First Resources Q1 profit soars 53.1% on higher output and sales
FFB and crude palm oil production rose 20% and 34.5%, respectively.
First Resources Limited reported a 53.1% year-on-year (YoY) increase in net profit to $123.41m (US$96.6m) for the first quarter (Q1) ended 31 March, supported by higher production and sales volumes.
EBITDA rose 54.9% to $211.70m (US$165.7m), whilst sales increased 70.4% YoY to $609.66m (US$477.2m), according to the company.

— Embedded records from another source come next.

(** Safety.  The phase budget never cuts a granted sweep short: in SWEEP, with no stop requested, no outcome
    booked yet and the grant of the running concurrency sweep still ahead, the machine stays where it is,
    however little of the phase's own share is left. *)
Theorem granted_sweep_holds {F} `{!FloatOps F, !FloatOrder F} (parse_iso : string → option F) (env : string → option string)
    (round_grant : F) (w : world F) flags now read1 read2 in_flight fits granted floor :
  phase_of (w_session w) = PHASE_SWEEP →
  py_strip (stop_reason (w_session w)) = EmptyString → closing_phase w = false →
  last_conc_sweep F (s_per_cycle (w_session w)) = [] →
  _default_cycle_reloop_min_remaining_sec env = Ok floor →
  to_float (PFloat (conc_sweep_granted_until_unix F (s_per_cycle (w_session w)))) = Ok (Some granted) →
  fltb fzero (fsub (or_zero (Some granted)) now) = true →
  compute_next_phase parse_iso env round_grant w flags now read1 read2 in_flight fits = Ok (None, w).
Proof.
  intros Hph Hstop Hclose Hconc Henv Hgr Hpos.
  assert (∃ budget', _extend_budget_to_sweep_grant (_budget_predicate_inputs parse_iso w now) w now = Ok budget') as [b Hb].
  { unfold _extend_budget_to_sweep_grant. rewrite Hgr. cbn [mbind res_bind]. case_match; [eauto|].
    destruct (get_float_opt "remaining_sec" (_budget_predicate_inputs parse_iso w now)
      (phase_budget_remaining_seconds parse_iso (w_clock w) now) eq_refl) as [y ->]. simpl. eauto. }
  pose proof (granted_budget_holds w now _ b "sweep_budget_exhausted" [] _ Hgr Hpos Hb) as Hexit.
  unfold compute_next_phase, workflow_predicate_inputs.
  assert (current_or_prelude w = PHASE_SWEEP) as -> by (unfold current_or_prelude, w_clock; fold (phase_of (w_session w)); by rewrite Hph).
  change (String.eqb PHASE_SWEEP PHASE_PRELUDE) with false. change (String.eqb PHASE_SWEEP PHASE_ENABLEMENT) with false.
  change (String.eqb PHASE_SWEEP PHASE_FRAMEWORK_AGENT) with false. change (String.eqb PHASE_SWEEP PHASE_KERNEL_AGENT) with false.
  change (String.eqb PHASE_SWEEP PHASE_SWEEP) with true. cbv iota.
  assert (∃ result, _sweep_predicate_inputs parse_iso env round_grant w now = Ok (result, b) ∧ get_str "status" result = EmptyString)
    as (result & -> & Hst).
  { unfold _sweep_predicate_inputs, reloop_facts_of. rewrite Hconc, Henv. cbn [mbind res_bind to_float py_float].
    change (get_int "successful_pairs" []) with (@Ok Z 0). cbn [mbind res_bind].
    change (String.eqb (py_lower (get_str "status" [])) EmptyString) with true. cbv iota. rewrite Hb. cbn [mbind res_bind].
    eexists. split; reflexivity. }
  cbn [mbind res_bind]. rewrite sweep_stays; [done|reflexivity| | |].
  - eexists. split; [reflexivity|]. split; [|exact Hclose]. etransitivity; [by apply get_str_PStr|exact Hstop].
  - eexists. reflexivity.
  - unfold _sweep_exit. rewrite (get_dict_found "sweep_result" _ result), (get_dict_found "budget" _ b) by reflexivity.
    cbn [mbind res_bind]. rewrite Hst. exact Hexit.
Qed.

First Resources said higher sales were driven by stronger production output, increased purchases of fresh fruit bunches (FFB) and palm oil products from third parties, as well as a net inventory drawdown of 59,000 tonnes during the quarter.

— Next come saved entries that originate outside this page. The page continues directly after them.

(** ** The pass *)

(** The refusal a row was cancelled with at dispatch, the latest first; an entry that is no dict raises. *)
Fixpoint denied_evidence (entries : list json) : res (list (string * json)) :=
  match entries with
  | [] => Ok []
  | entry :: rest =>
      d ← attr_get entry;
      if negb (is_str "queued" (dget_or_none "from" d)) || negb (is_str "cancelled" (dget_or_none "to" d))
      then denied_evidence rest
      else
        evidence ← (if truthy (dget_or_none "evidence" d) then attr_get (dget_or_none "evidence" d) else Ok []);
        if is_str "policy_denied" (dget_or_none "reason" evidence) then Ok evidence else denied_evidence rest
  end.
Definition _dispatch_policy_denied_evidence (t : task) : res (list (string * json)) := denied_evidence (reverse (history t)).

Definition CRITIC_RULE : string := "integrate_patch_requires_critic_verdict".

(** A session without a policy gate reconciles nothing; this one has a gate. *)
Section reconcile.
Context (h : host) (state : gate_state binary64) (gate : PolicyGate binary64).
Context (provider : option (list (string * json))).

(** Whether a cancelled row is a refused patch that passes now. *)
Definition reconcilable (t : task) : res bool :=
  if negb (String.eqb (kind t) INTEGRATE_PATCH_ACTION_NAME) then Ok false
  else
    evidence ← _dispatch_policy_denied_evidence t;
    if bool_decide (evidence = []) then Ok false
    else if negb (String.eqb (get_str "rule" evidence) CRITIC_RULE) then Ok false
    else
      let sid := verdict_subject (params t) in
      if String.eqb sid EmptyString then Ok false
      else if negb (bool_decide (py_lower (py_strip (get_specialist_patch_verdict state sid)) ∈ INTEGRATE_PATCH_PERMISSIVE_VERDICTS))
      then Ok false
      else
        match validate_dispatched_task h gate (kind t) (PDict (params t)) EmptyString with
        | Raise (PolicyDenied _ _) => Ok false
        | Raise x => Raise x
        | Ok () => Ok true
        end.

Definition child_key_prefix (t : task) : string :=
  py_strip (if String.eqb (idempotency_key t) EmptyString then "integrate-" +:+ task_id t else idempotency_key t)
    +:+ "-reconcile".
Definition child_spec (t : task) (attempt : nat) : TaskSpec :=
  MkSpec (kind t) (params t) (child_key_prefix t +:+ pretty (N.of_nat attempt)) (Some (requires_lanes t)) (lease_ttl_sec t) None
    (Some "coordinator") None.

(** A child that is still to run, runs, or succeeded. *)
Definition standing (st : task_state) : bool := bool_decide (st ∈ [Succeeded; Queued; Running]).
Definition has_standing_child (t : task) (db : DB) : bool :=
  existsb (λ c, standing (t_state c)) (with_key_prefix (kind t) (child_key_prefix t) db).

(** The first free key of the row's five. *)
Fixpoint create_child (e : env) (t : task) (attempts : list nat) : Io DB (option string) :=
  match attempts with
  | [] => mret None
  | n :: rest =>
      r ← create_or_return_existing e provider (child_spec t n);
      let '(child, was_existing) := (r : task * bool) in
      if was_existing then create_child e t rest else mret (Some (task_id child))
  end.
Definition reconcile_attempts : list nat := [1; 2; 3; 4; 5].

Definition reconcile_row (e : env) (t : task) : Io DB (option string) :=
  ok ← io_lift (reconcilable t);
  if negb (ok : bool) then mret None
  else
    standing ← io_gets (has_standing_child t);
    if (standing : bool) then mret None else create_child e t reconcile_attempts.

(** The rows are read once; each creation has its own environment. *)
Fixpoint reconcile_rows (es : nat → env) (n : nat) (ts : list task) : Io DB (list string) :=
  match ts with
  | [] => mret []
  | t :: ts =>
      created ← reconcile_row (es n) t;
      rest ← reconcile_rows es (S n) ts;
      mret (option_list created ++ rest)
  end.

Definition _reconcile_cancelled_policy_denied_integrate_tasks (es : nat → env) : Io DB (list string) :=
  ts ← (λ db, (by_state "cancelled" db, db));
  reconcile_rows es 0 ts.
End reconcile.

(** * Properties *)

Section rules.
Context (h : host) (state : gate_state binary64) (gate : PolicyGate binary64) (provider : option (list (string * json))).

(** The table grows by rows that were just queued. *)
Definition grows (db db' : DB) : Prop := ∃ ts, tasks db' = tasks db ++ ts ∧ Forall (λ t, t_state t = Queued) ts.

#[global] Instance grows_preorder : PreOrder grows.
Proof.
  split.
  - intros db. exists []. by rewrite app_nil_r.
  - intros db1 db2 db3 (ts1 & E1 & H1) (ts2 & E2 & H2). exists (ts1 ++ ts2). rewrite E2, E1, app_assoc. split; [done|].
    by apply Forall_app.
Qed.

Lemma grows_cancelled db db' : grows db db' → by_state "cancelled" db' = by_state "cancelled" db.
Proof.
  intros (ts & E & Hts). unfold by_state, in_state. simpl. rewrite E, filter_app, (list_filter_none _ ts), app_nil_r; [done|].
  intros t Ht. rewrite Forall_forall in Hts. by rewrite (Hts t Ht).
Qed.

Lemma grows_key db db' k t : grows db db' → find_by_idempotency_key db k = Some t → find_by_idempotency_key db' k = Some t.
Proof.
  intros (ts & E & _). unfold find_by_idempotency_key. rewrite E.
  destruct (list_find _ (tasks db)) as [[i t0]|] eqn:Hf; [|done]. intros [= <-]. by rewrite (list_find_app_l _ _ _ _ _ Hf).
Qed.

Lemma has_standing_child_true t db :
  has_standing_child t db = true ↔
  ∃ c, c ∈ tasks db ∧ kind c = kind t ∧ py_startswith (child_key_prefix t) (idempotency_key c) = true ∧ standing (t_state c) = true.
Proof.
  unfold has_standing_child, with_key_prefix. rewrite existsb_exists. setoid_rewrite <- list_elem_of_In.
  setoid_rewrite merge_sort_Permutation. setoid_rewrite list_elem_of_filter. naive_solver.
Qed.
Lemma grows_standing t db db' : grows db db' → has_standing_child t db = true → has_standing_child t db' = true.
Proof.
  rewrite !has_standing_child_true. intros (ts & E & _) (c & Hc & H). exists c. split; [|done]. rewrite E. apply elem_of_app. by left.
Qed.

Lemma create_again e e' s db db' t db2 :
  create_or_return_existing e provider s db = (Ok (t, true), db') → grows db db2 →
  create_or_return_existing e' provider s db2 = (Ok (t, true), db2).
Proof.
  intros H Hg. unfold create_or_return_existing, create_lookup, io_lift, io_gets, mbind, io_bind in *.
  destruct (_validate_dispatch_class _); [|done].
  destruct (find_by_idempotency_key db (sp_key s)) as [t0|] eqn:Hf.
  - rewrite (grows_key _ _ _ _ Hg Hf). destruct (_validate_dispatch_reuse t0 _); [|done]. by injection H as -> _.
  - exfalso. unfold mret, io_ret in H.
    by destruct (create_insert_result e provider s db) as [(? & E)|(? & ? & _ & _ & _ & _ & E)]; rewrite E in H.
Qed.

Lemma complete_origin_same s :
  sp_kind (complete_origin provider s) = sp_kind s ∧ sp_params (complete_origin provider s) = sp_params s ∧
  sp_key (complete_origin provider s) = sp_key s.
Proof. unfold complete_origin. by repeat case_match. Qed.

(** The child of a row: the same patch under one of the row's five keys. *)
Definition child_of (t c : task) : Prop :=
  kind c = kind t ∧ params c = params t ∧ t_state c = Queued ∧
  ∃ n, n ∈ reconcile_attempts ∧ idempotency_key c = child_key_prefix t +:+ pretty (N.of_nat n).

Lemma create_child_result e t ns db r db' :
  ns ⊆ reconcile_attempts → create_child provider e t ns db = (Ok r, db') →
  match r with
  | None => db' = db ∧ ∀ e' db2, grows db db2 → create_child provider e' t ns db2 = (Ok None, db2)
  | Some id => ∃ c, child_of t c ∧ task_id c = id ∧ tasks db' = tasks db ++ [c]
  end.
Proof.
  revert db. induction ns as [|n ns IH]; intros db Hns; simpl; [by intros [= <- <-]|]. unfold mbind, io_bind.
  destruct (create_or_return_existing e provider (child_spec t n) db) as [[[c []]|x] db1] eqn:E; [| |done].
  - destruct (create_existing _ _ _ _ _ _ E) as [-> _]. intros H. apply IH in H; [|set_solver]. destruct r; [done|].
    destruct H as [-> H]. split; [done|]. intros e' db2 Hg. rewrite (create_again _ e' _ _ _ _ _ E Hg). by apply H.
  - intros [= <- <-]. destruct (create_fresh _ _ _ _ _ _ E) as (s' & hist & -> & _ & _ & _ & -> & -> & _ & _).
    destruct (complete_origin_same (child_spec t n)) as (Hk & Hp & Hkey).
    exists (new_task e (complete_origin provider (child_spec t n)) hist). split; [|done].
    split_and!; [done..|]. exists n. split; [set_solver|done].
Qed.

Lemma prefix_app p s : py_startswith p (p +:+ s) = true.
Proof. unfold py_startswith. induction p as [|c p IH]; simpl; [by destruct s|]. by destruct (Ascii.ascii_dec c c). Qed.

Lemma reconcilable_inv t :
  reconcilable h state gate t = Ok true →
  kind t = INTEGRATE_PATCH_ACTION_NAME ∧
  py_lower (py_strip (get_specialist_patch_verdict state (verdict_subject (params t)))) ∈ INTEGRATE_PATCH_PERMISSIVE_VERDICTS ∧
  validate_dispatched_task h gate (kind t) (PDict (params t)) EmptyString = Ok ().
Proof.
  unfold reconcilable. destruct (String.eqb_spec (kind t) INTEGRATE_PATCH_ACTION_NAME) as [Hk|]; [|discriminate].
  cbn [negb]. intros (evidence & _ & H)%res_bind_ok. case_bool_decide; [discriminate|].
  destruct (String.eqb (get_str "rule" evidence) CRITIC_RULE); [cbn [negb] in H|discriminate H].
  destruct (String.eqb (verdict_subject (params t)) EmptyString); [discriminate H|].
  match type of H with context [bool_decide ?P] => destruct (bool_decide_reflect P) as [Hv|]; [|discriminate H] end.
  cbn [negb] in H. split; [exact Hk|]. split; [exact Hv|].
  destruct (validate_dispatched_task _ _ _ _ _) as [[]|[]]; first [reflexivity|discriminate H].
Qed.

FFB harvested rose 20% YoY to 1.05 million tonnes, whilst crude palm oil production increased 34.5% to 311,833 tonnes. Palm kernel production climbed 30.6% to 67,925 tonnes.
The company said the higher production volumes were supported by a full quarter contribution from PT Austindo Nusantara Jaya Tbk following its acquisition in May 2025.
As of 31 March, cash and bank balances stood at $469.64m (US$367.6m), up from $373.31m (US$292.2m) at the end of 2025. Gross gearing ratio was 0.52 times.
First Resources also noted that external conditions affected operating costs. The company said geopolitical tensions in the Middle East had disrupted maritime trade routes, resulting in higher freight, insurance, and fertiliser costs.
On the other hand, the company said elevated energy prices associated with these developments have supported demand for palm oil and other vegetable oils in biofuel applications.